The spectrum of the Markov semigroup of a diffusion process, referred to as
the mixing spectrum, provides a detailed characterization of the dynamics of
statistics such as the correlation function and the power spectrum. Stochastic
analysis techniques for the study of the mixing spectrum and a rigorous
reduction method have been presented in the first part (Chekroun et al. 2017)
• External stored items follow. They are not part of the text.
(** C3 at the registered direct replicator, whose effective target version
    is 5: [Cancel(7, 5)] returns true and empties the slot, and
    [Cancel(7, 4)] returns false and changes nothing. *)
Lemma C3_witness :
  (forall cur, sInFlightReplications ex_world !! 7 = Some (Some cur) ->
               is_Some (objs ex_world !! cur))
  /\ (Replicator_Cancel ex_IsValid ex_ChangeChunkVers None 7 5 ex_world).1
     = true
  /\ sInFlightReplications
       (Replicator_Cancel ex_IsValid ex_ChangeChunkVers None 7 5 ex_world).2
     !! 7 = None
  /\ Replicator_Cancel ex_IsValid ex_ChangeChunkVers None 7 4 ex_world
     = (false, ex_world).
Proof.
  assert (Hwf : forall cur,
            sInFlightReplications ex_world !! 7 = Some (Some cur) ->
            is_Some (objs ex_world !! cur)).
  { intros cur Hcur. rewrite ex_world_registry in Hcur.
    injection Hcur as <-. rewrite ex_world_objs. eexists. reflexivity. }
  split; [exact Hwf|].
  destruct (C3_cancel_iff_live_and_matching ex_IsValid ex_ChangeChunkVers
              None ex_world 7 5 Hwf) as (Hiff & Htrue & _).
  assert (Hret :
    (Replicator_Cancel ex_IsValid ex_ChangeChunkVers None 7 5 ex_world).1
    = true).
  { apply Hiff. exists 0%nat, ex_direct.
    split; [exact ex_world_registry|]. split; [exact ex_world_objs|].
    right. exists ex_op. split; reflexivity. }
  split; [exact Hret|].
  destruct (Htrue Hret) as (cur & _ & _ & Hnone & _).
  split; [exact Hnone|].
  destruct (C3_cancel_iff_live_and_matching ex_IsValid ex_ChangeChunkVers
              None ex_world 7 4 Hwf) as (Hiff4 & _ & Hfalse).
  destruct (Replicator_Cancel ex_IsValid ex_ChangeChunkVers None 7 4 ex_world)
    as [b w'] eqn:Hres.
  cbn [fst snd] in Hiff4, Hfalse.
  destruct b.
  - exfalso. destruct (proj1 Hiff4 eq_refl)
      as (cur' & r' & Hc & Hr & [Hneg | (o & Ho & Heff)]);
      [discriminate|].
    rewrite ex_world_registry in Hc. injection Hc as <-.
    rewrite ex_world_objs in Hr. injection Hr as <-.
    injection Ho as <-. discriminate.
  - rewrite (Hfalse eq_refl). reflexivity.
Defined.

(** C3 as stated fails for a negative argument: the registered replicator
    has effective target version 5, no live replicator has effective target
    version -1, and yet [Cancel(7, -1)] returns true. *)
Lemma C3_counterexample :
  (Replicator_Cancel ex_IsValid ex_ChangeChunkVers None 7 (-1) ex_world).1
  = true
  /\ ~ (exists cur r owner,
          sInFlightReplications ex_world !! 7 = Some (Some cur)
          /\ objs ex_world !! cur = Some r
          /\ mOwner r = Some owner
          /\ effectiveTargetVersion owner r = -1).
Proof.
  split.
  - unfold Replicator_Cancel.
    rewrite (CancelChunkReplication_live ex_IsValid ex_ChangeChunkVers None
               ex_world 7 (-1) 0%nat ex_direct
               ex_world_registry ex_world_objs).
    reflexivity.
  - intros (cur & r & owner & Hc & Hr & Ho & Heff).
    rewrite ex_world_registry in Hc. injection Hc as <-.
    rewrite ex_world_objs in Hr. injection Hr as <-.
    injection Ho as <-. discriminate.
Qed.
(** Modelled from the spec: [_decryptSession] (DbAuthHandler.js is
    missing).  [Ok None] is the empty result; the plaintext must split on
    exactly one [;] into the JSON payload and the CSRF token. *)
Definition _decryptSession `{Libraries} (this : DbAuthHandler)
    : result error (option (json * string)) :=
  match _getSession this with
  | None => Ok None
  | Some session =>
      if nonempty session then
        match AES_decrypt session (SESSION_SECRET (host this)) with
        | None => Throw SessionDecryptionError
        | Some decoded =>
            match split ";" decoded with
            | [data; csrf] =>
                match parse data with
                | Some payload => Ok (Some (payload, csrf))
                | None => Throw SessionDecryptionError
                end
            | _ => Throw SessionDecryptionError
            end
        end
      else Ok None
  end.

(** [a === b] on JSON values: arrays and objects are never identical to
    a freshly parsed one. *)
Definition strict_eq (a b : json) : bool :=
  match a, b with
  | JNull, JNull => true
  | JBool x, JBool y => Bool.eqb x y
  | JNum x, JNum y => x =? y
  | JStr x, JStr y => String.eqb x y
  | _, _ => false
  end.

(** [db.findUnique({ where: { [field]: value } })] *)
Definition findUnique (table : list record) (field : string) (value : json)
    : option record :=
  List.find (fun r => match lookup_member field r with
                      | Some v => strict_eq v value
                      | None => false
                      end) table.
of this contribution. This framework is now applied to the study of a
stochastic Hopf bifurcation, to characterize the statistical properties of
nonlinear oscillators perturbed by noise, depending on their stability. In
light of the H\"ormander theorem, it is first shown that the geometry of the
unperturbed limit cycle, in particular its isochrons, i.e., the leaves of the
stable manifold of the limit cycle generalizing the notion of phase, is
essential to understand the effect of the noise and the phenomenon of phase
diffusion. In addition, it is shown that the mixing spectrum has a spectral
gap, even at the bifurcation point, and that correlations decay exponentially
fast. Small-noise expansions of the eigenvalues and eigenfunctions are then
obtained, away from the bifurcation point, based on the knowledge of the
linearized deterministic dynamics and the characteristics of the noise. These
formulas allow to understand how the interaction of the noise with the
deterministic dynamics affect the decay of correlations. Numerical results
complement the study of the mixing spectrum at the bifurcation point, revealing
interesting scaling laws. The analysis of the Markov semigroup for stochastic
bifurcations is thus promising in providing a complementary approach to the
more geometric random dynamical systems. This approach is not limited to
low-dimensional systems and the reduction method presented in part I will be
applied to stochastic models relevant to climate dynamics in Part III.